● **Brief**:
In the entries that follow, the lines from the one with "[slot_ok]: the map" through the one with "if (ns =? ROOT) || (additional" are the ones to write out, exactly and with both ends included. Nothing else should appear.

● **Dataset**:
------------

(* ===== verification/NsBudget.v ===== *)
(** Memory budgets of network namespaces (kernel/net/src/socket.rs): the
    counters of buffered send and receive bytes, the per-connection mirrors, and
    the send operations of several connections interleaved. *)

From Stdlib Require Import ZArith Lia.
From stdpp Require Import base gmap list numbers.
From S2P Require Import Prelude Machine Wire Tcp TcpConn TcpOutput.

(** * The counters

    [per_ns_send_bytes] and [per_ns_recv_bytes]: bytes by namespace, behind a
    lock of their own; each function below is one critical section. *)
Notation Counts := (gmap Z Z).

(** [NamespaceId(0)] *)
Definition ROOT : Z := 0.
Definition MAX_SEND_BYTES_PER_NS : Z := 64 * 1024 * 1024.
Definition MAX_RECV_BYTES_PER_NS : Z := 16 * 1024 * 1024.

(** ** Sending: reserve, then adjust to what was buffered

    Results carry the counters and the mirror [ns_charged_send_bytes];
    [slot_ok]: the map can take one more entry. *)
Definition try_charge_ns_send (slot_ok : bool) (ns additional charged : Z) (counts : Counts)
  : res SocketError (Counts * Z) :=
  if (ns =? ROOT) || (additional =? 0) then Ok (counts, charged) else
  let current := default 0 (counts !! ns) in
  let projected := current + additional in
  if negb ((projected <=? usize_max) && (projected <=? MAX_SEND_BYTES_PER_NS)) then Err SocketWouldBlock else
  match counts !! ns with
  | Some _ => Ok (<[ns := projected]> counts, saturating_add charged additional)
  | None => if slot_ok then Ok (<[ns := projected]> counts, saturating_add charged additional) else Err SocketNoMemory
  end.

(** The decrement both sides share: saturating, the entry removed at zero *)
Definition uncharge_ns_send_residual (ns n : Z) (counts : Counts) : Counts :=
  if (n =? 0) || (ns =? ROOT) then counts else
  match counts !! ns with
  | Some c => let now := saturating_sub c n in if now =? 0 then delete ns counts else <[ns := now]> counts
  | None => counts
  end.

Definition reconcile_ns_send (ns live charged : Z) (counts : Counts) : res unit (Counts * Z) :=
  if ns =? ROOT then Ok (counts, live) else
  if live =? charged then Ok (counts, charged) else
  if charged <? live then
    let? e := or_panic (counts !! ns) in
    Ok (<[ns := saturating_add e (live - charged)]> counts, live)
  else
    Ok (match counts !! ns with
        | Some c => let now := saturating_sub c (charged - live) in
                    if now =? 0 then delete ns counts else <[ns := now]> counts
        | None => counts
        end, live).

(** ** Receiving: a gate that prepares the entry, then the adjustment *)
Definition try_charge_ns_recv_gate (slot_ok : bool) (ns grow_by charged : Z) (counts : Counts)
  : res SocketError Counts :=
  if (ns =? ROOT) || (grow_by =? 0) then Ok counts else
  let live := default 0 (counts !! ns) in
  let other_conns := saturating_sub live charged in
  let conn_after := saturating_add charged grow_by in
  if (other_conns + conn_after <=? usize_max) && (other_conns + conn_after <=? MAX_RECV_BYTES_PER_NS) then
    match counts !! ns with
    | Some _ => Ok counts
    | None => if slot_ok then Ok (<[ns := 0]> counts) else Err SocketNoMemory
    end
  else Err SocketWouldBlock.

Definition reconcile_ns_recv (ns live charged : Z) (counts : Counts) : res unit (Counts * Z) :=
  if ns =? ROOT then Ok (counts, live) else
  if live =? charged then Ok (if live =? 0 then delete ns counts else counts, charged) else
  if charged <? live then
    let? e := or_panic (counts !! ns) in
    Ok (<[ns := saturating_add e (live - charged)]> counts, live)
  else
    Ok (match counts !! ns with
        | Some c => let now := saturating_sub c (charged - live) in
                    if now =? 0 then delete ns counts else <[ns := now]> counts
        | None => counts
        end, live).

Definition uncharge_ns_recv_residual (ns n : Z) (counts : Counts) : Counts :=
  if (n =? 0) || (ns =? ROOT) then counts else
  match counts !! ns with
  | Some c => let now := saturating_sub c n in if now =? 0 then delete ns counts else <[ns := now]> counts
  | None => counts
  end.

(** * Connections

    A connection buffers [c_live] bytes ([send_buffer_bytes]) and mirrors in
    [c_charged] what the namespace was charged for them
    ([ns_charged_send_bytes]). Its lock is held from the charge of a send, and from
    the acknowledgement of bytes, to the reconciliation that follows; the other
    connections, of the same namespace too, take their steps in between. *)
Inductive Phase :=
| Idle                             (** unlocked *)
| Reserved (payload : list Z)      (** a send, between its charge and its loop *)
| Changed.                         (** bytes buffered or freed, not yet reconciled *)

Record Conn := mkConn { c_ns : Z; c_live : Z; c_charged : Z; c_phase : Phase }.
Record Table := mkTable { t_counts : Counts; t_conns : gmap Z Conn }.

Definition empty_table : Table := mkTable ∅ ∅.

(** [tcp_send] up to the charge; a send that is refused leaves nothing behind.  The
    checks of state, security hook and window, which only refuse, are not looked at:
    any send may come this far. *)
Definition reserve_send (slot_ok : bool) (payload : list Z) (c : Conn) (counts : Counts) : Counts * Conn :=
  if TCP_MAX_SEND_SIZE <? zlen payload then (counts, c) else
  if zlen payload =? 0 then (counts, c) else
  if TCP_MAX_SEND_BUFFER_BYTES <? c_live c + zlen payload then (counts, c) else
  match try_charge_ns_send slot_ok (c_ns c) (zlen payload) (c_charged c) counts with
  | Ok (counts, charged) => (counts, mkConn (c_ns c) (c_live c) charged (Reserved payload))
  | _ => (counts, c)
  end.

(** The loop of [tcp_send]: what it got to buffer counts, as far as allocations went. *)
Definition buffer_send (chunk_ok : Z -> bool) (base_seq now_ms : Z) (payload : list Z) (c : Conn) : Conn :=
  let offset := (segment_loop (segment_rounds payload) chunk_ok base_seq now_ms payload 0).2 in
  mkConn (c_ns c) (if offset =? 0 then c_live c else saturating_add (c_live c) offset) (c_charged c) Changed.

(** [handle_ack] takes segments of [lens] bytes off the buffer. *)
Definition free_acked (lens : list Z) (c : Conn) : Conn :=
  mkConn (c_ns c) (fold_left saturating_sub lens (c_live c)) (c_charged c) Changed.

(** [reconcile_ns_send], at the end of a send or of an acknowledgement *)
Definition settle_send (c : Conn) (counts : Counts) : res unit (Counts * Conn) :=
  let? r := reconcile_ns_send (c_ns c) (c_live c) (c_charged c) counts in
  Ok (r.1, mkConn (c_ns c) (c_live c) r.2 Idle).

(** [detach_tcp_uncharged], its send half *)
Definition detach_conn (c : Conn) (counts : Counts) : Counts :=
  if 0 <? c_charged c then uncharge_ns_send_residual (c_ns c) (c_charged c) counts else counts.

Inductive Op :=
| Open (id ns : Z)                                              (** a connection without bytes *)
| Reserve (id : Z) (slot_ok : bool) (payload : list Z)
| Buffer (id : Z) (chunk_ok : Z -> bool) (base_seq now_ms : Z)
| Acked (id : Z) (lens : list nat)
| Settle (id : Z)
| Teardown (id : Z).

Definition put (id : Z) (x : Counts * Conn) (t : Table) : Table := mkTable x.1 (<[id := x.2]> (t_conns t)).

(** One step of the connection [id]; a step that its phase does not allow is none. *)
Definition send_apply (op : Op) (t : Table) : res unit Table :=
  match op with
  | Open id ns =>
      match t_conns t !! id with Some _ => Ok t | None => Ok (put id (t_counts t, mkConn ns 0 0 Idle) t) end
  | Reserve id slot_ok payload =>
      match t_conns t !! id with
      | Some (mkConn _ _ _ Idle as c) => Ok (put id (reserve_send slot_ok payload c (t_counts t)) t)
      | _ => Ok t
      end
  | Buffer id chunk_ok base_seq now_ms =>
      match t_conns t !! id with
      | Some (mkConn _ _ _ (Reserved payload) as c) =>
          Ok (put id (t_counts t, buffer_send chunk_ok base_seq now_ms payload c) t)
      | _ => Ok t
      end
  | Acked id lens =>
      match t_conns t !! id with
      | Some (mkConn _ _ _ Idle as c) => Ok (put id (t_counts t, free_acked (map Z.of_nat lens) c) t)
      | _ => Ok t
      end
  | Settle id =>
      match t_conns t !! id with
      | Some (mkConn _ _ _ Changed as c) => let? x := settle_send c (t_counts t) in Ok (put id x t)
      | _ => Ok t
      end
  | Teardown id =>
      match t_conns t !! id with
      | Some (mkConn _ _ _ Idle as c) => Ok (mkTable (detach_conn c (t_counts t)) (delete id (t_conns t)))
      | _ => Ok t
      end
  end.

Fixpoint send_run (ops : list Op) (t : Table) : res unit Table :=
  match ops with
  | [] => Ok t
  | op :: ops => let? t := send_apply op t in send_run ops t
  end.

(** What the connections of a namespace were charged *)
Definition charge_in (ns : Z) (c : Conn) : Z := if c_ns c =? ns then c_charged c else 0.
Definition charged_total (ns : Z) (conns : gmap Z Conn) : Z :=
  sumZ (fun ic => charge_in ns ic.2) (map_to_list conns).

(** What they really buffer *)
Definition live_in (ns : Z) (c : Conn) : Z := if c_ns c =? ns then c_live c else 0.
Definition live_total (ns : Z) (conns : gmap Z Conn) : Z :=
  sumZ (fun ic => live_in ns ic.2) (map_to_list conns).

------------

● **Result**:
    [slot_ok]: the map can take one more entry. *)
Definition try_charge_ns_send (slot_ok : bool) (ns additional charged : Z) (counts : Counts)
  : res SocketError (Counts * Z) :=
  if (ns =? ROOT) || (additional =? 0) then Ok (counts, charged) else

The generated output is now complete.